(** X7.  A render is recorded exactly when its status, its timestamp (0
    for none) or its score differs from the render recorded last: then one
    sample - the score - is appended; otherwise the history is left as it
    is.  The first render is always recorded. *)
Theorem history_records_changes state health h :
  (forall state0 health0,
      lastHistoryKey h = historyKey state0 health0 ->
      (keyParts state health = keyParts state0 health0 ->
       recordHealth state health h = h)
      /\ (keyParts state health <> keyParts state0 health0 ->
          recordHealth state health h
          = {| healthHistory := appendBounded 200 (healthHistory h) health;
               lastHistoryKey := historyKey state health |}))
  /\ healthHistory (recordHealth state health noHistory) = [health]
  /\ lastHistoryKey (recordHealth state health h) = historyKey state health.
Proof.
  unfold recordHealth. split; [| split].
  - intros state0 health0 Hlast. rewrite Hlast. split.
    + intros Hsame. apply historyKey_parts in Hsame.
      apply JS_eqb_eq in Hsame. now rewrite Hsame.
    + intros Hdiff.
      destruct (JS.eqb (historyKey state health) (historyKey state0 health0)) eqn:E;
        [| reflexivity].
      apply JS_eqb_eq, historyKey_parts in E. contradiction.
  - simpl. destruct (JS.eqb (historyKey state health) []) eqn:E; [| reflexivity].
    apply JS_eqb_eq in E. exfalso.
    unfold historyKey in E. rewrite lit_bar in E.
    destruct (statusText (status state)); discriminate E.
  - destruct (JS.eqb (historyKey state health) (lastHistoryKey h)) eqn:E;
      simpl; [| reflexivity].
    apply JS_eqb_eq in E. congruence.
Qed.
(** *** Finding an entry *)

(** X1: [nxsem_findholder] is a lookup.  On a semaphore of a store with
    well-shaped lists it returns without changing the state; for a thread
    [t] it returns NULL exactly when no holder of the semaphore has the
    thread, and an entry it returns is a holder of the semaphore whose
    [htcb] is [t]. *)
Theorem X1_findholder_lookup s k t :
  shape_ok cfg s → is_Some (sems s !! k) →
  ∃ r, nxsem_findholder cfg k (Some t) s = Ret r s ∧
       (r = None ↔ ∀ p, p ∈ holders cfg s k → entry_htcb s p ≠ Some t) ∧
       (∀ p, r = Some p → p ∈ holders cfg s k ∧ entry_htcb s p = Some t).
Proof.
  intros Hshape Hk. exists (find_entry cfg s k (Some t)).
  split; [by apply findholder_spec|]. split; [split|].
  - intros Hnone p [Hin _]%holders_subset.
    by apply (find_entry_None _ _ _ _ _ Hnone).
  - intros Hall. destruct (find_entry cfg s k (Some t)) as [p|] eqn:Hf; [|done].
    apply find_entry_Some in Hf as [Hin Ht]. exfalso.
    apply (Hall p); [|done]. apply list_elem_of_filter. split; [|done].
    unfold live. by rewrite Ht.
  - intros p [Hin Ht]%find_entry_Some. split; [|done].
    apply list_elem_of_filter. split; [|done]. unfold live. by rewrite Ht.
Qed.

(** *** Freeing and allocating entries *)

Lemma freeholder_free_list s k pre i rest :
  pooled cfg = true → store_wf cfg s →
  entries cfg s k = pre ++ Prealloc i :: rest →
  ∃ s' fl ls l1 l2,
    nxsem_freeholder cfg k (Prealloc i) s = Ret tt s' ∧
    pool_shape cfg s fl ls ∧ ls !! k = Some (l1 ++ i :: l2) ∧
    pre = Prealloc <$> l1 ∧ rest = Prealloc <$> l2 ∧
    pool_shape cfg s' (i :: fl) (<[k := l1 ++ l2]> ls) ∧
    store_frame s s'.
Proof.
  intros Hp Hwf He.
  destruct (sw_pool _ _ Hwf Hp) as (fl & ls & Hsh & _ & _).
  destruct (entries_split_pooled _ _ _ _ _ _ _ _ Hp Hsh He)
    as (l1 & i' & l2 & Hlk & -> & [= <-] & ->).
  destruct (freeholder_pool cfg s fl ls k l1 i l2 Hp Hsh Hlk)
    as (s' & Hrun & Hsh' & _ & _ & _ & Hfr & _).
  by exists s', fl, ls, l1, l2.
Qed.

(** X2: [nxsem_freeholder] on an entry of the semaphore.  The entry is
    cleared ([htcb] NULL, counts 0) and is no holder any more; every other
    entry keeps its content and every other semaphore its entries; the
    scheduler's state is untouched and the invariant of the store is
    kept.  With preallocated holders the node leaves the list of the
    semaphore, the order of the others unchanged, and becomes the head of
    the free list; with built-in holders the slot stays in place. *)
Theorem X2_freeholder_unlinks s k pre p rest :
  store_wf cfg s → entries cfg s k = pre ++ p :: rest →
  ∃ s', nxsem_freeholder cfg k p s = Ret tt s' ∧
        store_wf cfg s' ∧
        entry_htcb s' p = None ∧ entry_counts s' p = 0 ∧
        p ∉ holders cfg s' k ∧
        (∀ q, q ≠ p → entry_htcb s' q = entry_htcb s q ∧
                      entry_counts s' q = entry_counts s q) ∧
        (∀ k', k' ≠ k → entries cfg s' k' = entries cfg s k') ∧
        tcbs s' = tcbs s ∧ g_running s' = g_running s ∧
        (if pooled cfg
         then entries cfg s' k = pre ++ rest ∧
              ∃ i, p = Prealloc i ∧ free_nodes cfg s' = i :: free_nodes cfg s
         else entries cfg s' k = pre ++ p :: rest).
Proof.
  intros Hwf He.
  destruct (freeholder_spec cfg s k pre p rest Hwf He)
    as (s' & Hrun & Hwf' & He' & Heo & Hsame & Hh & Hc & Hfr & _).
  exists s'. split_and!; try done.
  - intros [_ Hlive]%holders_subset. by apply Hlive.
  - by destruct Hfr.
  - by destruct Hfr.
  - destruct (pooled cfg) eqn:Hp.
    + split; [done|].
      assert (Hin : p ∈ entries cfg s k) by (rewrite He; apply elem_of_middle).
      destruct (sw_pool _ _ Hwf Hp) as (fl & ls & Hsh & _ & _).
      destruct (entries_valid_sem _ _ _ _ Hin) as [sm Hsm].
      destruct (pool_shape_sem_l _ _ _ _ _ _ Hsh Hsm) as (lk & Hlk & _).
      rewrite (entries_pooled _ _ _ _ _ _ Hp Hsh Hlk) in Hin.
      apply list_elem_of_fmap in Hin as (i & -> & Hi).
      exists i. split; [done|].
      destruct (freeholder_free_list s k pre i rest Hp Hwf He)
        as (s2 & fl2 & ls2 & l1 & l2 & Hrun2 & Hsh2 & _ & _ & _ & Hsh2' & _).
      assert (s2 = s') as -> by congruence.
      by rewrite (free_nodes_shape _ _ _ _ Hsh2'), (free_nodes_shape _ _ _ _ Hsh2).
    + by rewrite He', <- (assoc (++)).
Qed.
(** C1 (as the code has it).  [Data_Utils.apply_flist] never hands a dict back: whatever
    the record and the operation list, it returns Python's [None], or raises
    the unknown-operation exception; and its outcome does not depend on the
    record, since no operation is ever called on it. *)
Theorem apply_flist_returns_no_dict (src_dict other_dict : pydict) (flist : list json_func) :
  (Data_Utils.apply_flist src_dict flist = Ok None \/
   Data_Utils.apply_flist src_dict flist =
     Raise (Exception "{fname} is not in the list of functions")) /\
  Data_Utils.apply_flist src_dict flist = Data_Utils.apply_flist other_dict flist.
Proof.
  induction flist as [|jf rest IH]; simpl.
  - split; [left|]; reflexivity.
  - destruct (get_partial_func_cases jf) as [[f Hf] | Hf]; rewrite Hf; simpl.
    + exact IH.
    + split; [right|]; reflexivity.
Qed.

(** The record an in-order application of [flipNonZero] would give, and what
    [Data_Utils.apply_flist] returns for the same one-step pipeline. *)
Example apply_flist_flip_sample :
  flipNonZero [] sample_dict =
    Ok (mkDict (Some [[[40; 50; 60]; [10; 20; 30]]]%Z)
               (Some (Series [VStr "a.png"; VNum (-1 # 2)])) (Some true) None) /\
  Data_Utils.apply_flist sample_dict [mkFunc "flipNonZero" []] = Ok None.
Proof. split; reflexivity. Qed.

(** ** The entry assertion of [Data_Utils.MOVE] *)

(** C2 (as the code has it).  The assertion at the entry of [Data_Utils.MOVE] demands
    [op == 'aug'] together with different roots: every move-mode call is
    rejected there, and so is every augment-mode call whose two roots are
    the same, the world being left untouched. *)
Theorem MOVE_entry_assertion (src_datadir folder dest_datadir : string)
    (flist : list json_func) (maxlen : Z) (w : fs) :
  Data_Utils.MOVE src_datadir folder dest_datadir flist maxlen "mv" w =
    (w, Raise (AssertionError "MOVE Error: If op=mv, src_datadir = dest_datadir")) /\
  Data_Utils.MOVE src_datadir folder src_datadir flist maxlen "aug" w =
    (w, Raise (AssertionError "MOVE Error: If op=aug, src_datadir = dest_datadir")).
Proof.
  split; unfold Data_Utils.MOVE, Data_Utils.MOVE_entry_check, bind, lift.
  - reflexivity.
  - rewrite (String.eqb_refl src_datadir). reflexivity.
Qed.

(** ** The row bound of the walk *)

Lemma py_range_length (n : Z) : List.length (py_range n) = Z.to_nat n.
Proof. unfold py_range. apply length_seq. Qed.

● ● ● ●

**Problem statement**
Start with the line above that contains "destruct (statusText (status" and stop after the line that contains "pre = Prealloc". Output those lines exactly, and only those.

**Exercise response**
    destruct (statusText (status state)); discriminate E.
  - destruct (JS.eqb (historyKey state health) (lastHistoryKey h)) eqn:E;
      simpl; [| reflexivity].
    apply JS_eqb_eq in E. congruence.
Qed.
(** *** Finding an entry *)

(** X1: [nxsem_findholder] is a lookup.  On a semaphore of a store with
    well-shaped lists it returns without changing the state; for a thread
    [t] it returns NULL exactly when no holder of the semaphore has the
    thread, and an entry it returns is a holder of the semaphore whose
    [htcb] is [t]. *)
Theorem X1_findholder_lookup s k t :
  shape_ok cfg s → is_Some (sems s !! k) →
  ∃ r, nxsem_findholder cfg k (Some t) s = Ret r s ∧
       (r = None ↔ ∀ p, p ∈ holders cfg s k → entry_htcb s p ≠ Some t) ∧
       (∀ p, r = Some p → p ∈ holders cfg s k ∧ entry_htcb s p = Some t).
Proof.
  intros Hshape Hk. exists (find_entry cfg s k (Some t)).
  split; [by apply findholder_spec|]. split; [split|].
  - intros Hnone p [Hin _]%holders_subset.
    by apply (find_entry_None _ _ _ _ _ Hnone).
  - intros Hall. destruct (find_entry cfg s k (Some t)) as [p|] eqn:Hf; [|done].
    apply find_entry_Some in Hf as [Hin Ht]. exfalso.
    apply (Hall p); [|done]. apply list_elem_of_filter. split; [|done].
    unfold live. by rewrite Ht.
  - intros p [Hin Ht]%find_entry_Some. split; [|done].
    apply list_elem_of_filter. split; [|done]. unfold live. by rewrite Ht.
Qed.

(** *** Freeing and allocating entries *)

Lemma freeholder_free_list s k pre i rest :
  pooled cfg = true → store_wf cfg s →
  entries cfg s k = pre ++ Prealloc i :: rest →
  ∃ s' fl ls l1 l2,
    nxsem_freeholder cfg k (Prealloc i) s = Ret tt s' ∧
    pool_shape cfg s fl ls ∧ ls !! k = Some (l1 ++ i :: l2) ∧
    pre = Prealloc <$> l1 ∧ rest = Prealloc <$> l2 ∧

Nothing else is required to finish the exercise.